▸ **About this exercise**: From first line to last, write out the data precisely as shown.

▸ **Working data**:

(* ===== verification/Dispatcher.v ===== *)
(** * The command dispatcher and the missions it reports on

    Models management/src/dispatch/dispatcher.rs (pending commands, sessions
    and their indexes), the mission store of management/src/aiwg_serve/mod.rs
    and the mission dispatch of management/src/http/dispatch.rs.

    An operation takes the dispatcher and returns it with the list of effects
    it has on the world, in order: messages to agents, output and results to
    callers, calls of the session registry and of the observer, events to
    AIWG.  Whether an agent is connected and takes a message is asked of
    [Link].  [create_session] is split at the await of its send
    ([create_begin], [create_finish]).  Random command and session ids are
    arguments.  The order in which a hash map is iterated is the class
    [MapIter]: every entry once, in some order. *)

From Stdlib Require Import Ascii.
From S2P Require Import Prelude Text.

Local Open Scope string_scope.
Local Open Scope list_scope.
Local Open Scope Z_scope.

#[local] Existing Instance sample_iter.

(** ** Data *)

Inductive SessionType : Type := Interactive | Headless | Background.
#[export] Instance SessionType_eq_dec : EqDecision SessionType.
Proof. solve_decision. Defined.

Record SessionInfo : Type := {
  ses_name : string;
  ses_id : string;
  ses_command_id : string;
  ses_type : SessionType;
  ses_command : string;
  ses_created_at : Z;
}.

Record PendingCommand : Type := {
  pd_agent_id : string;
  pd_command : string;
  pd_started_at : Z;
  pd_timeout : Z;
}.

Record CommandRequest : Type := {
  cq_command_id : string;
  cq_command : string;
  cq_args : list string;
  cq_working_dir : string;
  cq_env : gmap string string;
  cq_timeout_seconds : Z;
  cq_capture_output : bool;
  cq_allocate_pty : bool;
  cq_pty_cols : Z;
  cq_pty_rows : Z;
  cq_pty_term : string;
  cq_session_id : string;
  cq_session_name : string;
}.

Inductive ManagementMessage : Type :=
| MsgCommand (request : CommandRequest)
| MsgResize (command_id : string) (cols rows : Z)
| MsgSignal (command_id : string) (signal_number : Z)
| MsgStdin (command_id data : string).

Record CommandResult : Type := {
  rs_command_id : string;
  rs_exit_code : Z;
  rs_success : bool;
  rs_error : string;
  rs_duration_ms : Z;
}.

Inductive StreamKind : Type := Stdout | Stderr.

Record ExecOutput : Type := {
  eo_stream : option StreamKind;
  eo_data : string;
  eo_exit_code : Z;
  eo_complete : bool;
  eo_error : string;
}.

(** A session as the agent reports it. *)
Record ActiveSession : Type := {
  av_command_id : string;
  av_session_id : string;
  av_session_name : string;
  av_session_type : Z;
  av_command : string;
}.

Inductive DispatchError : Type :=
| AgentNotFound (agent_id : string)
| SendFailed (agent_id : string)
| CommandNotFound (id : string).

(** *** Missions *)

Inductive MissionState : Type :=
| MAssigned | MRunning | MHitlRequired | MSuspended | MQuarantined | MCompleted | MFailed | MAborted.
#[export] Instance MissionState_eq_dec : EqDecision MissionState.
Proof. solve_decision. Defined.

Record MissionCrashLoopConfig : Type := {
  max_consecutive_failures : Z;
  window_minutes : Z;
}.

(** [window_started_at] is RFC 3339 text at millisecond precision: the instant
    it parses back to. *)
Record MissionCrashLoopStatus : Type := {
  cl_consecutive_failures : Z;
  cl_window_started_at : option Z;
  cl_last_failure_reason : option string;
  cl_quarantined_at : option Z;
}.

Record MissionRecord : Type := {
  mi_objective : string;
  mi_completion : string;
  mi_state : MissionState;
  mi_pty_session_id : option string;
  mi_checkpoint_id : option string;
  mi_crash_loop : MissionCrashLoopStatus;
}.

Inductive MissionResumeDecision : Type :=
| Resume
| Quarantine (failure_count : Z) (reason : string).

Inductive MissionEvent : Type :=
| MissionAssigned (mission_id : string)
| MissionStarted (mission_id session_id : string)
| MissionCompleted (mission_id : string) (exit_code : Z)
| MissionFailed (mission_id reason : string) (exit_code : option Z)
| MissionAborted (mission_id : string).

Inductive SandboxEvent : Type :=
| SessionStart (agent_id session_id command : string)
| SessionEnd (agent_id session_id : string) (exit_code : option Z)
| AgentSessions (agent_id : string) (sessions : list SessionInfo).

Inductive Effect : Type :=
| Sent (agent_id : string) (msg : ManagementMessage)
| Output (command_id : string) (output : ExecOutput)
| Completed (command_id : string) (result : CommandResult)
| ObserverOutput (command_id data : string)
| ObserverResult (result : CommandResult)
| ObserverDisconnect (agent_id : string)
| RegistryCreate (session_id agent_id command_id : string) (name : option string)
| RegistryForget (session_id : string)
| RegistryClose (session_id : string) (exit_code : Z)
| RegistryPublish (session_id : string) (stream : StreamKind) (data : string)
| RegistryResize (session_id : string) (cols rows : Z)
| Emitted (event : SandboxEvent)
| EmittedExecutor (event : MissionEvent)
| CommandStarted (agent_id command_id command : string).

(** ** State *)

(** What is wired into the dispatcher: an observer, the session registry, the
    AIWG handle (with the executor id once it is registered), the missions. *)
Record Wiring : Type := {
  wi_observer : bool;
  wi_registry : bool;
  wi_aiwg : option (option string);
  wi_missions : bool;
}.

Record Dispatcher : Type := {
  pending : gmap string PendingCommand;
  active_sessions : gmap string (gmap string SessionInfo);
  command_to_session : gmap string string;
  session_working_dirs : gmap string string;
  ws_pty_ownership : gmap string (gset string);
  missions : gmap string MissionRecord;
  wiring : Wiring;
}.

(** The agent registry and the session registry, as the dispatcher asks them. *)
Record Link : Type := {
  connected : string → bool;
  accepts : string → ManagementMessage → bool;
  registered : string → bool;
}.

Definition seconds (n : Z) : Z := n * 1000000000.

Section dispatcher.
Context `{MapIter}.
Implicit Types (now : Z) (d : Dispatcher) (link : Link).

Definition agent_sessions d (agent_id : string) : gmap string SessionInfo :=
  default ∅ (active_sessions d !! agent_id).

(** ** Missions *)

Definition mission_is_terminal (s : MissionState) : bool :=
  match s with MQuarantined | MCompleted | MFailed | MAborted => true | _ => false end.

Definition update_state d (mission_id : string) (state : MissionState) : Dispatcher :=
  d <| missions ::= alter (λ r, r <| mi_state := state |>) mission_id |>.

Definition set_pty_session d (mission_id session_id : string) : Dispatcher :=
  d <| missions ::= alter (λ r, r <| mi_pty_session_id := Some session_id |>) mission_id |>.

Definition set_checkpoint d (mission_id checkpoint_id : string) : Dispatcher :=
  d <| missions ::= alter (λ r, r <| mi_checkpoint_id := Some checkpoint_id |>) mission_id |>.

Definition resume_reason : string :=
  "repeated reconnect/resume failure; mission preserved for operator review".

▸ **Exercise answer**:
(* ===== verification/Dispatcher.v ===== *)
(** * The command dispatcher and the missions it reports on

    Models management/src/dispatch/dispatcher.rs (pending commands, sessions
    and their indexes), the mission store of management/src/aiwg_serve/mod.rs
    and the mission dispatch of management/src/http/dispatch.rs.

    An operation takes the dispatcher and returns it with the list of effects
    it has on the world, in order: messages to agents, output and results to
    callers, calls of the session registry and of the observer, events to
    AIWG.  Whether an agent is connected and takes a message is asked of
    [Link].  [create_session] is split at the await of its send
    ([create_begin], [create_finish]).  Random command and session ids are
    arguments.  The order in which a hash map is iterated is the class
    [MapIter]: every entry once, in some order. *)

From Stdlib Require Import Ascii.
From S2P Require Import Prelude Text.

Local Open Scope string_scope.
Local Open Scope list_scope.
Local Open Scope Z_scope.

#[local] Existing Instance sample_iter.

(** ** Data *)

Inductive SessionType : Type := Interactive | Headless | Background.
#[export] Instance SessionType_eq_dec : EqDecision SessionType.
Proof. solve_decision. Defined.

Record SessionInfo : Type := {
  ses_name : string;
  ses_id : string;
  ses_command_id : string;
  ses_type : SessionType;
  ses_command : string;
  ses_created_at : Z;
}.

Record PendingCommand : Type := {
  pd_agent_id : string;
  pd_command : string;
  pd_started_at : Z;
  pd_timeout : Z;
}.

Record CommandRequest : Type := {
  cq_command_id : string;
  cq_command : string;
  cq_args : list string;
  cq_working_dir : string;
  cq_env : gmap string string;
  cq_timeout_seconds : Z;
  cq_capture_output : bool;
  cq_allocate_pty : bool;
  cq_pty_cols : Z;
  cq_pty_rows : Z;
  cq_pty_term : string;
  cq_session_id : string;
  cq_session_name : string;
}.

Inductive ManagementMessage : Type :=
| MsgCommand (request : CommandRequest)
| MsgResize (command_id : string) (cols rows : Z)
| MsgSignal (command_id : string) (signal_number : Z)
| MsgStdin (command_id data : string).

Record CommandResult : Type := {
  rs_command_id : string;
  rs_exit_code : Z;
  rs_success : bool;
  rs_error : string;
  rs_duration_ms : Z;
}.

Inductive StreamKind : Type := Stdout | Stderr.

Record ExecOutput : Type := {
  eo_stream : option StreamKind;
  eo_data : string;
  eo_exit_code : Z;
  eo_complete : bool;
  eo_error : string;
}.

(** A session as the agent reports it. *)
Record ActiveSession : Type := {
  av_command_id : string;
  av_session_id : string;
  av_session_name : string;
  av_session_type : Z;
  av_command : string;
}.

Inductive DispatchError : Type :=
| AgentNotFound (agent_id : string)
| SendFailed (agent_id : string)
| CommandNotFound (id : string).

(** *** Missions *)

Inductive MissionState : Type :=
| MAssigned | MRunning | MHitlRequired | MSuspended | MQuarantined | MCompleted | MFailed | MAborted.
#[export] Instance MissionState_eq_dec : EqDecision MissionState.
Proof. solve_decision. Defined.

Record MissionCrashLoopConfig : Type := {
  max_consecutive_failures : Z;
  window_minutes : Z;
}.

(** [window_started_at] is RFC 3339 text at millisecond precision: the instant
    it parses back to. *)
Record MissionCrashLoopStatus : Type := {
  cl_consecutive_failures : Z;
  cl_window_started_at : option Z;
  cl_last_failure_reason : option string;
  cl_quarantined_at : option Z;
}.

Record MissionRecord : Type := {
  mi_objective : string;
  mi_completion : string;
  mi_state : MissionState;
  mi_pty_session_id : option string;
  mi_checkpoint_id : option string;
  mi_crash_loop : MissionCrashLoopStatus;
}.

Inductive MissionResumeDecision : Type :=
| Resume
| Quarantine (failure_count : Z) (reason : string).

Inductive MissionEvent : Type :=
| MissionAssigned (mission_id : string)
| MissionStarted (mission_id session_id : string)
| MissionCompleted (mission_id : string) (exit_code : Z)
| MissionFailed (mission_id reason : string) (exit_code : option Z)
| MissionAborted (mission_id : string).

Inductive SandboxEvent : Type :=
| SessionStart (agent_id session_id command : string)
| SessionEnd (agent_id session_id : string) (exit_code : option Z)
| AgentSessions (agent_id : string) (sessions : list SessionInfo).

Inductive Effect : Type :=
| Sent (agent_id : string) (msg : ManagementMessage)
| Output (command_id : string) (output : ExecOutput)
| Completed (command_id : string) (result : CommandResult)
| ObserverOutput (command_id data : string)
| ObserverResult (result : CommandResult)
| ObserverDisconnect (agent_id : string)
| RegistryCreate (session_id agent_id command_id : string) (name : option string)
| RegistryForget (session_id : string)
| RegistryClose (session_id : string) (exit_code : Z)
| RegistryPublish (session_id : string) (stream : StreamKind) (data : string)
| RegistryResize (session_id : string) (cols rows : Z)
| Emitted (event : SandboxEvent)
| EmittedExecutor (event : MissionEvent)
| CommandStarted (agent_id command_id command : string).

(** ** State *)

(** What is wired into the dispatcher: an observer, the session registry, the
    AIWG handle (with the executor id once it is registered), the missions. *)
Record Wiring : Type := {
  wi_observer : bool;
  wi_registry : bool;
  wi_aiwg : option (option string);
  wi_missions : bool;
}.

Record Dispatcher : Type := {
  pending : gmap string PendingCommand;
  active_sessions : gmap string (gmap string SessionInfo);
  command_to_session : gmap string string;
  session_working_dirs : gmap string string;
  ws_pty_ownership : gmap string (gset string);
  missions : gmap string MissionRecord;
  wiring : Wiring;
}.

(** The agent registry and the session registry, as the dispatcher asks them. *)
Record Link : Type := {
  connected : string → bool;
  accepts : string → ManagementMessage → bool;
  registered : string → bool;
}.

Definition seconds (n : Z) : Z := n * 1000000000.

Section dispatcher.
Context `{MapIter}.
Implicit Types (now : Z) (d : Dispatcher) (link : Link).

Definition agent_sessions d (agent_id : string) : gmap string SessionInfo :=
  default ∅ (active_sessions d !! agent_id).

(** ** Missions *)

Definition mission_is_terminal (s : MissionState) : bool :=
  match s with MQuarantined | MCompleted | MFailed | MAborted => true | _ => false end.

Definition update_state d (mission_id : string) (state : MissionState) : Dispatcher :=
  d <| missions ::= alter (λ r, r <| mi_state := state |>) mission_id |>.

Definition set_pty_session d (mission_id session_id : string) : Dispatcher :=
  d <| missions ::= alter (λ r, r <| mi_pty_session_id := Some session_id |>) mission_id |>.

Definition set_checkpoint d (mission_id checkpoint_id : string) : Dispatcher :=
  d <| missions ::= alter (λ r, r <| mi_checkpoint_id := Some checkpoint_id |>) mission_id |>.

Definition resume_reason : string :=
  "repeated reconnect/resume failure; mission preserved for operator review".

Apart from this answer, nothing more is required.